# The Fourth Dimension



## Harold Lee (Feb 14, 2012)

It was not until I started machining in my shop that I realized that there is a fourth dimension. We all know from our first drawings that with projections and isometrics that we can simulate the third dimension. Today with the CAD programs we are very comfortable in working with 3D models where we can view, check fits, run and rotate our projects before they have ever been committed to a machine for making a part. 
But it is not until after we start to make one that we can come in contact with the fourth dimension. Last night for the um teenth time I was making a teeny weenie part when all of a sudden the part flew out of the chuck and entered the fourth dimension. Why do I know? Because I looked everywhere in the three dimensional world and it was no where to be found. I have had something in my hand and poof ??? it enters the fourth dimension. The reason I know is it no longer exists in this time space continuum. I have spent two hours looking for a part that I only took 10 minutes to make.
I have to say I spent a lot of time in denial about this rather saying. "Well the swarf got another one". RIGHT!!! Swarf!!! As if it is some conscious, breathing, living thing.

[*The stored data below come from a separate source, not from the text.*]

(** Every valid slot of the batch ends up with its sequence. *)
Lemma update_owners_assigned pairs owners changed owners' changed' slot id :
  foldM_r (update_owner max_seqs) (owners, changed) pairs = Ok (owners', changed') ->
  NoDup (fst <$> pairs) -> (slot, id) ∈ pairs -> 0 <= slot < max_seqs -> owners' !! Z.to_nat slot = Some id.
Proof.
  revert owners changed. induction pairs as [|[s i] pairs IH]; intros owners changed Hf Hnd Hin Hv; [by apply elem_of_nil in Hin|].
  csimpl in Hnd. apply NoDup_cons in Hnd as [Hnin Hnd]. apply elem_of_cons in Hin as [[= <- <-]|Hin]; cycle 1.
  { simpl in Hf. destruct (decide (0 <= s < max_seqs)); [|by eapply IH].
    destruct (py_getitem owners s); [|done]. simpl in Hf. destruct (decide (_ <> i)); by eapply IH. }
  simpl in Hf. rewrite decide_True in Hf by done. destruct (py_getitem owners slot) as [old|] eqn:Eo; [|done]. simpl in Hf.
  rewrite <- (Z2Nat.id slot), py_getitem_nat in Eo by lia. apply of_option_Ok in Eo.
  assert (slot ∉ fst <$> pairs) as Hni by done.
  enough (forall o ch, o !! Z.to_nat slot = Some id -> foldM_r (update_owner max_seqs) (o, ch) pairs = Ok (owners', changed') ->
    owners' !! Z.to_nat slot = Some id) as Hk.
  { destruct (decide (old <> id)) as [Hne|Heq]; [|apply (Hk owners changed); [destruct (decide (old = id)); [congruence|done]|done]].
    apply (Hk _ _ (list_lookup_insert_eq _ _ _ (lookup_lt_Some _ _ _ Eo)) Hf). }
  clear -Hni Hv. induction pairs as [|[s i] pairs IH]; intros o ch Ho Hf; [by injection Hf as <- _|].
  csimpl in Hni. rewrite elem_of_cons in Hni. simpl in Hf. destruct (decide (0 <= s < max_seqs)); [|eapply IH; [tauto|done|done]].
  destruct (py_getitem o s) as [z|]; [|done]. simpl in Hf. destruct (decide (z <> i)).
  - apply (IH ltac:(tauto) (<[Z.to_nat s := i]> o) (ch ++ [s])); [|done].
    rewrite list_lookup_insert_ne; [done|]. intros Heq. apply Hni. left. lia.
  - apply (IH ltac:(tauto) o ch); done.
Qed.
End owners.

(** * Residency *)

(** The context, and for every layer and hot slot the sequence whose token it holds. *)
Record World := mk_world {
  w_ctx : HiSparseContext;
  w_hot : gmap (nat * Z) Z
}.

Definition owner (x : HiSparseContext) (slot : nat) : option Z := default [] (slot_owner_ids x) !! slot.

(** The hot slots a program writes, for sequence [id]: the one it copies to, and the one of the new token, which the
    cache store fills later on the same stream. *)
Definition note_writes (layer : nat) (id : Z) (ld : Loaded) (hot : gmap (nat * Z) Z) : gmap (nat * Z) Z :=
  let hot := if ld_copied ld then <[(layer, ld_selected ld) := id]> hot else hot in
  match ld_output ld with Some q => <[(layer, q) := id]> hot | None => hot end.

(** A program of the kernel for a row whose slot belongs to [id], on a batch that passed the checks. *)
Record launched (x : HiSparseContext) (a : LoadArgs) (id : Z) : Prop := {
  lc_checks : exists rows, stage_checks rows (la_topk a) rows (la_width a) x = Ok tt;
  lc_width : 1 <= la_width a;
  lc_row : 0 <= la_row a;
  lc_i : 0 <= la_i a < la_topk a;
  lc_layer : (la_layer a < 128)%nat;
  lc_logical : la_logical a < 2 ^ 31;
  lc_owner : 0 <= la_slot a < hs_max_num_seqs x -> owner x (Z.to_nat (la_slot a)) = Some id
}.

(** The owners are updated with a batch; a program of the kernel runs for a row of a sequence that owns its slot; a new
    token of the owner is stored in its slot; slots are reset. *)
Inductive hs_step : World -> World -> Prop :=
  | step_update w slots seq_ids x :
      length slots = length seq_ids -> update_mla_hisparse_slot_owners slots seq_ids (w_ctx w) = Ok x ->
      hs_step w (mk_world x (w_hot w))
  | step_load w real a id x ld :
      launched (w_ctx w) a id -> load_mla_slot real a (w_ctx w) = (x, ld) ->
      hs_step w (mk_world x (note_writes (la_layer a) id ld (w_hot w)))
  | step_store w layer slot id pos :
      0 <= slot < hs_max_num_seqs (w_ctx w) -> owner (w_ctx w) (Z.to_nat slot) = Some id -> 0 <= pos < tokens_per_seq (w_ctx w) ->
      hs_step w (mk_world (w_ctx w) (<[(layer, slot * tokens_per_seq (w_ctx w) + pos) := id]> (w_hot w)))
  | step_reset w slots :
      hs_step w (mk_world (reset_mla_hisparse_slots slots (w_ctx w)) (w_hot w)).

(** The layer an epoch was made for. *)
Definition epoch_layer (epoch : Z) : nat := Z.to_nat (Z.land (Z.shiftr epoch 3) 127).

(** What is marked resident in a slot, and what its union table points to, is of the owner of the slot. *)
Record owned (w : World) : Prop := {
  ow_owners : is_Some (slot_owner_ids (w_ctx w));
  ow_geometry : 0 <= device_buffer_size (w_ctx w) <= tokens_per_seq (w_ctx w) /\ hs_max_num_seqs (w_ctx w) * tokens_per_seq (w_ctx w) < 2 ^ 31;
  ow_rows : forall slot, length (entries_row (w_ctx w) slot) = length (values_row (w_ctx w) slot);
  ow_resident : forall layer slot p b, resident_row (w_ctx w) layer slot !! p = Some b -> b <> 0 ->
    Z.of_nat slot < hs_max_num_seqs (w_ctx w) /\ Z.of_nat p < device_buffer_size (w_ctx w) /\
    exists id, owner (w_ctx w) slot = Some id /\ w_hot w !! (layer, Z.of_nat slot * tokens_per_seq (w_ctx w) + Z.of_nat p) = Some id;
  ow_union : forall slot k cell, entries_row (w_ctx w) slot !! k = Some cell -> cell_epoch cell <> 0 ->
    Z.of_nat slot < hs_max_num_seqs (w_ctx w) /\
    exists id v, owner (w_ctx w) slot = Some id /\ values_row (w_ctx w) slot !! k = Some v /\ 0 <= v < device_buffer_size (w_ctx w) /\
      w_hot w !! (epoch_layer (cell_epoch cell), Z.of_nat slot * tokens_per_seq (w_ctx w) + v) = Some id
}.

(** ** Cells *)

Lemma testbit_127 n : 0 <= n -> Z.testbit 127 n = (n <? 7).
Proof. intros Hn. change 127 with (Z.ones 7). by rewrite Z.testbit_ones_nonneg by lia. Qed.

Lemma testbit_7 n : 0 <= n -> Z.testbit 7 n = (n <? 3).
Proof. intros Hn. change 7 with (Z.ones 3). by rewrite Z.testbit_ones_nonneg by lia. Qed.

Lemma epoch_of_range len layer phase : 0 < epoch_of len layer phase < 2 ^ 31.
Proof.
  unfold epoch_of. cbv zeta. set (raw := Z.lor _ _). rewrite Z.land_ones by lia. pose proof (Z.mod_pos_bound raw (2 ^ 31) ltac:(lia)). case_decide; lia.
Qed.

Lemma epoch_of_layer len layer phase : (layer < 128)%nat -> epoch_layer (epoch_of len (Z.of_nat layer) phase) = layer.
Proof.
  intros Hl. unfold epoch_of. cbv zeta. set (raw := Z.lor _ _). set (e := Z.land raw (Z.ones 31)).
  assert (Z.land (Z.shiftr e 3) 127 = Z.of_nat layer) as He.
  { apply Z.bits_inj'. intros n Hn. rewrite Z.land_spec, testbit_127, Z.shiftr_spec by lia. unfold e, raw.
    rewrite Z.land_spec, !Z.lor_spec, Z.land_spec, testbit_7, Z.testbit_ones_nonneg by lia. rewrite Z.shiftl_spec, Z.land_spec by lia. replace (n + 3 - 3) with n by lia. rewrite testbit_127 by lia.
    destruct (Z.ltb_spec n 7) as [H7|H7].
    - rewrite !andb_true_r. rewrite Z.mod_pow2_bits_low, Z.shiftl_spec_low by lia.
      rewrite (proj2 (Z.ltb_ge (n + 3) 3)), (proj2 (Z.ltb_lt (n + 3) 31)) by lia. cbn. by rewrite andb_false_r, orb_false_r, andb_true_r.
    - rewrite !andb_false_r. symmetry. apply Z.bits_above_log2; [lia|]. destruct (decide (layer = 0%nat)) as [->|]; [change (Z.log2 (Z.of_nat 0)) with 0; lia|].
      apply Z.log2_lt_pow2; [lia|]. assert (2 ^ 7 <= 2 ^ n) by (apply Z.pow_le_mono_r; lia). lia. }
  unfold epoch_layer. case_decide as H0; [|by rewrite He, Nat2Z.id]. rewrite H0 in He. change (Z.land (Z.shiftr 0 3) 127) with 0 in He. change (Z.land (Z.shiftr 1 3) 127) with 0. lia.
Qed.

Let me tell you, I have discovered another dimension where all of those parts go that get parted off, dropped, flung, and discarded. They go to another dimension; The Fourth Dimension!!! If only travel to this dimension were possible. I know I would find all of my errant parts and probably all of yours as well. Would take a long time sorting through all of the stuff I am sure I would find there..

If this travel ever becomes possible imagine how much quicker we could make our projects without having to spend the rest of the day looking, and hoping, and then in despair remaking our parts... When I return from there I'll post a list with pictures and perhaps you can reclaim some of yours as well....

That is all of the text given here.